Collection entries
.....

(* ===== verification/Protocol.v ===== *)
(** * The control socket protocol ([src/protocol.rs])

    Frames, the request and response types, and the blocking call a client
    makes: connect, check who is listening, send one frame, read one frame, all
    within one deadline.

    The kernel and the peer are the class [Net]: what each request of the
    client meets, as any function of everything that happened before on this
    connection.  The clock of a [link] counts the time spent waiting, in
    nanoseconds; computing takes none. *)
From S2P Require Import Prelude Text Env Crypto Codec.

Definition MAX_FRAME : Z := Z.shiftl 1 20.
Definition CALL_TIMEOUT : Z := 5 * 1000000000.
Definition PROTOCOL_VERSION : byte := x05.

Inductive Request : Type :=
| RLock (collection : option str)
| RStatus
| RReload
| RUnlockWithKey (collection : str) (key : bytes) (pin : bool)
| RChangeKey (collection : str) (old_key new_salt : bytes) (new_kdf : KdfParams) (new_key : bytes).

Record CollectionStatus : Type := {
  cs_id : str; cs_label : str; cs_locked : bool; cs_items : Z; cs_warning : option str
}.

Inductive Response : Type :=
| POk
| PStatus (collections : list CollectionStatus) (uptime_secs : Z) (aliases_error : option str)
| PError (message : str).

(** The text of an operating-system error is left to its kind. *)
Inductive ProtocolError : Type :=
| Connect (e : io_error)
| Io (e : io_error)
| FrameTooLarge (len : Z)
| Encoding
| NoRuntimeDir
| UnsupportedVersion (v : byte)
| TrailingBytes (n : Z)
| UntrustedPeer (expected actual : Z).

(** ** Frames *)

(** [postcard::to_slice]: the encoding, if it fits the buffer. *)
Inductive slice_error : Type := BufferFull | OtherEncoding.

Definition to_slice {A} `{Postcard A} (msg : A) (room : Z) : result bytes slice_error :=
  match to_allocvec msg with
  | None => Err OtherEncoding
  | Some b => if zlen b <=? room then Ok b else Err BufferFull
  end.

Definition SCRATCH : Z := 8 * 1024.

Definition encode_frame {A} `{Postcard A} (msg : A) : result bytes ProtocolError :=
  let? body :=
    match to_slice msg SCRATCH with
    | Ok slice => Ok slice
    | Err BufferFull =>
      match to_slice msg (MAX_FRAME + 1) with
      | Ok slice => Ok slice
      | Err BufferFull => Err (FrameTooLarge (MAX_FRAME + 1))
      | Err OtherEncoding => Err Encoding
      end
    | Err OtherEncoding => Err Encoding
    end in
  let framed_len := zlen body + 1 in
  if MAX_FRAME <? framed_len then Err (FrameTooLarge framed_len)
  else Ok (to_be_bytes 4 framed_len ++ PROTOCOL_VERSION :: body).

Definition decode_frame {A} `{Postcard A} (body : bytes) : result A ProtocolError :=
  match body with
  | [] => Err Encoding
  | version :: rest =>
    if bool_decide (version <> PROTOCOL_VERSION) then Err (UnsupportedVersion version)
    else match take_from_bytes rest with
         | None => Err Encoding
         | Some (value, []) => Ok value
         | Some (_, rest) => Err (TrailingBytes (zlen rest))
         end
  end.

(** ** [Read] and [Write]

    [std::io]'s [read_exact] and [write_all] over any implementation of the
    traits.  Both retry an interrupted call, so they take fuel; [None] is
    running out of it. *)

Abbreviation outcome A E S := (option (result A E * S)).

Notation "'run?' x , s <- e ; k" :=
  (match e with
   | None => None
   | Some (Err e', s) => Some (Err e', s)
   | Some (Ok x, s) => k
   end)
  (at level 10, x pattern, s name, e at level 200, k at level 200) : rust_scope.

Definition with_error {A E F S} (f : E -> F) (o : outcome A E S) : outcome A F S :=
  match o with
  | None => None
  | Some (r, s) => Some (map_err f r, s)
  end.

Definition is_interrupted (e : io_error) : bool := bool_decide (io_kind e = Interrupted).

Definition READ_EXACT_EOF := IoError UnexpectedEof None.
Definition WRITE_ALL_EOF := IoError WriteZero None.

Section transfer.
Context {S : Type}.
Context (read : nat -> S -> result bytes io_error * S).
Context (write : bytes -> S -> result nat io_error * S) (flush : S -> result unit io_error * S).

Fixpoint read_exact (fuel len : nat) (buf : bytes) (s : S) : outcome bytes io_error S :=
  match len with
  | O => Some (Ok buf, s)
  | _ =>
    match fuel with
    | O => None
    | Datatypes.S fuel =>
      match read len s with
      | (Ok [], s) => Some (Err READ_EXACT_EOF, s)
      | (Ok bs, s) => read_exact fuel (len - length bs) (buf ++ bs) s
      | (Err e, s) => if is_interrupted e then read_exact fuel len buf s else Some (Err e, s)
      end
    end
  end.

.....

● WHAT THIS TASK INVOLVES
Lines with the word "match" in them should be copied from the preceding records.

● RESPONSE AREA
  match to_allocvec msg with
    match to_slice msg SCRATCH with
      match to_slice msg (MAX_FRAME + 1) with
  match body with
    else match take_from_bytes rest with
  (match e with
  match o with
  match len with
    match fuel with
      match read len s with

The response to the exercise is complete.